● **Supplied records**:
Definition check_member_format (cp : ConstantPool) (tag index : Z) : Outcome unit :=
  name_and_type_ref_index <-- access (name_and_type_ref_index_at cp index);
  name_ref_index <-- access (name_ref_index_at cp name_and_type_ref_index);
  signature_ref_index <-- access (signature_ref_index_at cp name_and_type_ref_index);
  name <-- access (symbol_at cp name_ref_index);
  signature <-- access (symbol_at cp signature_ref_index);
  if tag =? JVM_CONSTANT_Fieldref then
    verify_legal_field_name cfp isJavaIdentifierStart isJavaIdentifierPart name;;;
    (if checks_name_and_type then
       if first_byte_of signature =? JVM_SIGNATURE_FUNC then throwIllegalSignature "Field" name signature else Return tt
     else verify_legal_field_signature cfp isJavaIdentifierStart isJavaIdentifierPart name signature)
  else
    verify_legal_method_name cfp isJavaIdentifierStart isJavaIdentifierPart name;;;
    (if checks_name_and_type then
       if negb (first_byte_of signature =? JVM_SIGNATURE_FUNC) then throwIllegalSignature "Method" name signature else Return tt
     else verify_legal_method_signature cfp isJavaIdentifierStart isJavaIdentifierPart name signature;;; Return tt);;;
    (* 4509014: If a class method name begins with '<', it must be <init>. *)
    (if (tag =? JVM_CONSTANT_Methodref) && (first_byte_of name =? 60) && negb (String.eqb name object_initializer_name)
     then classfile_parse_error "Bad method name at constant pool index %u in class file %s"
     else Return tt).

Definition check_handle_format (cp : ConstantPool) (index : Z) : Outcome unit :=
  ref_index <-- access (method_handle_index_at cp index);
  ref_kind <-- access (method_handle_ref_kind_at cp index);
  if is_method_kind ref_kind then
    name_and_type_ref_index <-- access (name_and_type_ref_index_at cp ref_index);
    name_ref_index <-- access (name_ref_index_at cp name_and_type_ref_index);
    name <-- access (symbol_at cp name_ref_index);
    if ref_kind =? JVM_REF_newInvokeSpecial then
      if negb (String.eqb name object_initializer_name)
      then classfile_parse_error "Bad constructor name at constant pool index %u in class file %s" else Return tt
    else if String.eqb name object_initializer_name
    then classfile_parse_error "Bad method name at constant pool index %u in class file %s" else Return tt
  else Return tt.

==

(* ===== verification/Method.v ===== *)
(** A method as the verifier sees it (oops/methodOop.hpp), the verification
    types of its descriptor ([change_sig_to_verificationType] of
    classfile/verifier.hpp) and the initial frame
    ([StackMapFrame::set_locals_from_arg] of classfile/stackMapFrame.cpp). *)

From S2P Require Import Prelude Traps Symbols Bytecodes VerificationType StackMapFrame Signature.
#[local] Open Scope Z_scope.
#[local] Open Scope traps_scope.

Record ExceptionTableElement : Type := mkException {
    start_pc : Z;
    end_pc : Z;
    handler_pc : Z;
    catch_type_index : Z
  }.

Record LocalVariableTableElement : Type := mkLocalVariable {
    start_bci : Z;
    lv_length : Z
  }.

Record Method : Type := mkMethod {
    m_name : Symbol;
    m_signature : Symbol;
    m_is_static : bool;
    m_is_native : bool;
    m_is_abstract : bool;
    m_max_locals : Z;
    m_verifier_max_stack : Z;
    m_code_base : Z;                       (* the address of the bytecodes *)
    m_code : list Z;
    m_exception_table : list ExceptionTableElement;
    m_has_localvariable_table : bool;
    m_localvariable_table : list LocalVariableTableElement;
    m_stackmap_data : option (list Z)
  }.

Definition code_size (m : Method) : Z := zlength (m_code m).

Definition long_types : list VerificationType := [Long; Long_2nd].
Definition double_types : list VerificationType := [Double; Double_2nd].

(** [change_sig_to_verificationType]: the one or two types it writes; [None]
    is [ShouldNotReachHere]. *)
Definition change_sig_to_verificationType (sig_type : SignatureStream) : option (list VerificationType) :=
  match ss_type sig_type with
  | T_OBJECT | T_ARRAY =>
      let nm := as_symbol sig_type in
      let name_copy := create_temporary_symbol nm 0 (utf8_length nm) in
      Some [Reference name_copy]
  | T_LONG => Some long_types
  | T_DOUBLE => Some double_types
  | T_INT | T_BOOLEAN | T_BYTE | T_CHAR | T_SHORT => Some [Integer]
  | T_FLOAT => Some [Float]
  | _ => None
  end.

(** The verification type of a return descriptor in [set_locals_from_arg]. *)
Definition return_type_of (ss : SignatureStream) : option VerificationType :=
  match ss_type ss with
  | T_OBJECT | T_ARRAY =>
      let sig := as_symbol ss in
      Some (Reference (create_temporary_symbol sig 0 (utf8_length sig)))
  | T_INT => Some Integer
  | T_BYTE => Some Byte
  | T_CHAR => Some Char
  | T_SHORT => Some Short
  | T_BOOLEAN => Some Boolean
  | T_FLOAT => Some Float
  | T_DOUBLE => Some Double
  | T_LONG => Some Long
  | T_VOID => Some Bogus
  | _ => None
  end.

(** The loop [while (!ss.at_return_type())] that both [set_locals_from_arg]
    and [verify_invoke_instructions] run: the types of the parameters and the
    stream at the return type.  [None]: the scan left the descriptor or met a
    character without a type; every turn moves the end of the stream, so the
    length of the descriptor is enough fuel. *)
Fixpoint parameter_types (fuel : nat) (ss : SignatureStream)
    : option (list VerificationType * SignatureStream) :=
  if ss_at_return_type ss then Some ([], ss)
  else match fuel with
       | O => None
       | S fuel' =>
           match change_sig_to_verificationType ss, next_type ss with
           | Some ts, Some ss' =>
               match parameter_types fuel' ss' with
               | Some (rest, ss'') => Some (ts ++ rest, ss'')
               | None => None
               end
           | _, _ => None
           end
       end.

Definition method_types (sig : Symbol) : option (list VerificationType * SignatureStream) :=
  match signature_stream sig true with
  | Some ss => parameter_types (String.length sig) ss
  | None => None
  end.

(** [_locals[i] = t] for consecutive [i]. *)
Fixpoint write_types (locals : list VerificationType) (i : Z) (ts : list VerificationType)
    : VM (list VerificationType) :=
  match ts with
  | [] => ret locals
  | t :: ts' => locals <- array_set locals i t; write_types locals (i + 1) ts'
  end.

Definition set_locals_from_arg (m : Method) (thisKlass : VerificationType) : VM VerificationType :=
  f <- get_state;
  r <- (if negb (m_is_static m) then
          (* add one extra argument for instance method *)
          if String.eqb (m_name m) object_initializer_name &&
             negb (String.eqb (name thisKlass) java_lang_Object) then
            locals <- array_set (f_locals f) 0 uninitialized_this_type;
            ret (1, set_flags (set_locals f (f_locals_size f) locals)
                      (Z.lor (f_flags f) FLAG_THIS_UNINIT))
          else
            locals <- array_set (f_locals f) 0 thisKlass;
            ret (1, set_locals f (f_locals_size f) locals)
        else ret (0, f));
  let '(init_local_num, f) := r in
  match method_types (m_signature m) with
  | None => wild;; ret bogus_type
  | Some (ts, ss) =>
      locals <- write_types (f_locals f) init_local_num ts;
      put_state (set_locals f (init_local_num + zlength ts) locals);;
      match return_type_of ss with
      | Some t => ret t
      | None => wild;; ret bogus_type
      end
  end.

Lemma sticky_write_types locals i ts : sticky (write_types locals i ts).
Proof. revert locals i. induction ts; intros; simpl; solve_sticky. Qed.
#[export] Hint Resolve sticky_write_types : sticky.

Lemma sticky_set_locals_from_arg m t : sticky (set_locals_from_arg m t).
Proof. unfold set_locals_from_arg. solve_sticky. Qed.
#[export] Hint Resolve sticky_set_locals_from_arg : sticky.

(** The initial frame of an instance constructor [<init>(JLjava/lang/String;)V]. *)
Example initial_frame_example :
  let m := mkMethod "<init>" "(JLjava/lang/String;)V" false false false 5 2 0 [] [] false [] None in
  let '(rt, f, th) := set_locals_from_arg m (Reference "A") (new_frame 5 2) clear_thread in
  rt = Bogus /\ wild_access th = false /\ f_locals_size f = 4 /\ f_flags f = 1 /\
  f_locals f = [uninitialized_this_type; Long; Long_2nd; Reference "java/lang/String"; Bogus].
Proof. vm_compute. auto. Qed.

● **Directions for this task**: Only the lines above from the line containing "m_signature : Symbol;" through the line containing "m_has_localvariable_table : bool;" should be retyped, exactly and with both ends included.

● **Response**:
    m_signature : Symbol;
    m_is_static : bool;
    m_is_native : bool;
    m_is_abstract : bool;
    m_max_locals : Z;
    m_verifier_max_stack : Z;
    m_code_base : Z;                       (* the address of the bytecodes *)
    m_code : list Z;
    m_exception_table : list ExceptionTableElement;
    m_has_localvariable_table : bool;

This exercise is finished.